Nicole Dimich Vagle works with elementary and secondary educators in presentations, trainings, and consultations that address today’s most critical issues all in the spirit of facilitating improved support of student learning.

Just a Little Push: Five Ideas for Intervention and Feedback

When you are unsure, not feeling confident, and scared no one will like you, it can be hard to get started. My son, Chase, is a fifth grader, and we signed him up for a basketball camp. He went alone and didn’t know anyone. As can be predicted, he was very nervous. Here is our text exchange. His messages are in gray, and my responses are in blue:

My initial thought when I received the text was to save him from this uncomfortable situation. I was kicking myself for not planning earlier and getting a friend to go with him. After a moment, I was thinking this could be a great experience for him to learn how to connect and engage, so I gave him a few things to do and say to connect with kids. He initially did not want to do this and said no. It became clear he was scared. After affirming that feeling afraid in these situations is normal, I provided just a little bit of encouragement: “You just might be surprised if you give it a chance.” He was protecting himself by saying he didn’t like them and they wouldn’t like him. Again, this was his fear talking. It took no more than a little push and a couple of ideas, and he had a friend.

Why do I use this as an introduction to a blog about assessment? Some of our most powerful moments with students happen when they are feeling vulnerable, not confident, and a bit uncomfortable. They need a little push, a little feedback, or a little direction to figure out how to connect or learn or find some success. While feedback is incredibly powerful, it does not have to be this big thing that takes hours outside of school to accomplish.

In fact, the notions of feedback and intervention are integrally related. I was facilitating some conversations around planning interventions when I realized that we are, at times, trying to make intervention systems something complex, which seems unattainable and overwhelming. Structures and strategies are certainly important to study and implement. And interventions are at their best when teachers use evidence and observation of where students are—who they are, what makes them tick, what they know, and what their gaps are—to help them connect.

It could be that they need additional time and support with specialists. Or it could mean that teachers listen and notice where the disconnect is, providing some time, ideas, and support to guide students in making that connection. Interventions can be moments.

Five Tier 1 Prevention Ideas

Check out these five strategies that could be considered Tier 1 prevention strategies.

1. The Warm-Up

Individual teachers or collaborative teams identify a concept that is essential, hard to teach, hard to learn, and worth more instructional time.
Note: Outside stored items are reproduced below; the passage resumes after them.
(* ===== verification/RecordValue.v ===== *)
(** * Versioned records: values and their JSON form

    Models [diskann-record/src/] ([number.rs], [version.rs], [value.rs]): the values of a manifest
    and how they are written to JSON and read back.

    - [Number] with its narrowing accessors, [Version] with its text;
    - [Value]: a record is a finite map ([HashMap]); [serialize] and [deserialize] are the
      implementations of the traits of [serde], over trees of the data model of [serde];
    - Class [JsonText]: the text layer ([serde_json]), with what is documented of it: a
      non-negative integer is read as unsigned, nesting is limited, and a finite float is read as a
      finite float, which need not be the same one (the feature [float_roundtrip] is not enabled);
    - [deserialize_reread]: what is read back is the value with its numbers as the text layer gives
      them and with the three strings that stand for the special floats turned into these. *)

From Stdlib Require Import Ascii SpecFloat.
From stdpp Require Import strings pretty.
From S2P Require Import Prelude F32 Strings.

(** ** Numbers ([number.rs]) *)

Section numbers.
Local Open Scope Z_scope.

Inductive Number := U64 (v : Z) | I64 (v : Z) | F64 (v : f64).

(** [v as f64] and [v as f32] of an integer: to the nearest, ties to even *)
Definition int_as_f64 (v : Z) : f64 :=
  match v with
  | Z0 => S754_zero false
  | Zpos p => binary_round f64_prec f64_emax false p 0
  | Zneg p => binary_round f64_prec f64_emax true p 0
  end.

(** [x as T] for an integer type with the given bounds: truncates and saturates, NaN is 0. *)
Definition float_as_int (lo hi : Z) (x : spec_float) : Z :=
  match x with
  | S754_nan | S754_zero _ => 0
  | S754_infinity s => if s then lo else hi
  | S754_finite s m e =>
      let v := magnitude_floor m e in Z.max lo (Z.min hi (if s then - v else v))
  end.

(** [x as f32] and [x as f64] between the two formats *)
Definition f64_as_f32 (x : f64) : f32 :=
  match x with S754_finite s m e => binary_round f32_prec f32_emax s m e | _ => x end.
Definition f32_as_f64 (x : f32) : f64 :=
  match x with S754_finite s m e => binary_round f64_prec f64_emax s m e | _ => x end.

(** The accessors [as_u8] to [as_isize], for the integer type with the bounds [lo] and [hi] *)
Definition as_int (lo hi : Z) (n : Number) : option Z :=
  match n with
  | U64 v | I64 v => if (lo <=? v) && (v <=? hi) then Some v else None
  | F64 v => let c := float_as_int lo hi v in if SFeqb (int_as_f64 c) v then Some c else None
  end.

Definition u64_max : Z := 2 ^ 64 - 1.
Definition i64_min : Z := - 2 ^ 63.
Definition i64_max : Z := 2 ^ 63 - 1.

Definition as_f64 (n : Number) : option f64 :=
  match n with
  | U64 v => let c := int_as_f64 v in if float_as_int 0 u64_max c =? v then Some c else None
  | I64 v => let c := int_as_f64 v in if float_as_int i64_min i64_max c =? v then Some c else None
  | F64 v => if is_nan v then Some v else if SFeqb v v then Some v else None
  end.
They choose items or tasks (just a few) to administer to students as an exit ticket. The team meets to pile the exit tickets by misconception or what the exit ticket indicates students need to work on (Vagle, 2015). For each group, the team or individual teacher plans a 15-to-20-minute warm-up for the following day. Students get the warm-up based on how they did on the exit ticket. The “intervention” from the exit tickets may include a short agenda, where students watch a quick video on how to solve a problem or view examples of a well-written thesis statement. The quick video may even be a teacher modeling how to fix a common mistake. Then, students may fix their exit slips and try a couple more items to see if they now understand. The teacher observes and provides feedback in the moment as students need help on their personalized warm-up.

An Example of the Warm-Up in Action

A science collaborative team determined the most essential learning target of that week the day before they meet. On the day before their next meeting, each teacher took ten minutes at the end of a class period and asked students to write out an exit slip. They asked them to respond to a question or solve a problem that reflects the learning that was to occur that day. The team’s goal was to get a snapshot of what their students understand (and don’t). The team met and analyzed the results and planned instruction based on the misconceptions learners revealed in the exit tickets. The next day, during their 10-to-15-minute warm-up, students worked in groups based on what they needed more work on.

2. Four Corners (Erkens, 2016)

The teacher team gives students a review test, which is organized by learning target and essential outcome. Students review the test and can easily see which outcomes they need to work on and which they still need practice on. After students have reviewed their test and identified the essential outcome they still need to work on, Ms. Tanaka calls for four corners for each essential outcome.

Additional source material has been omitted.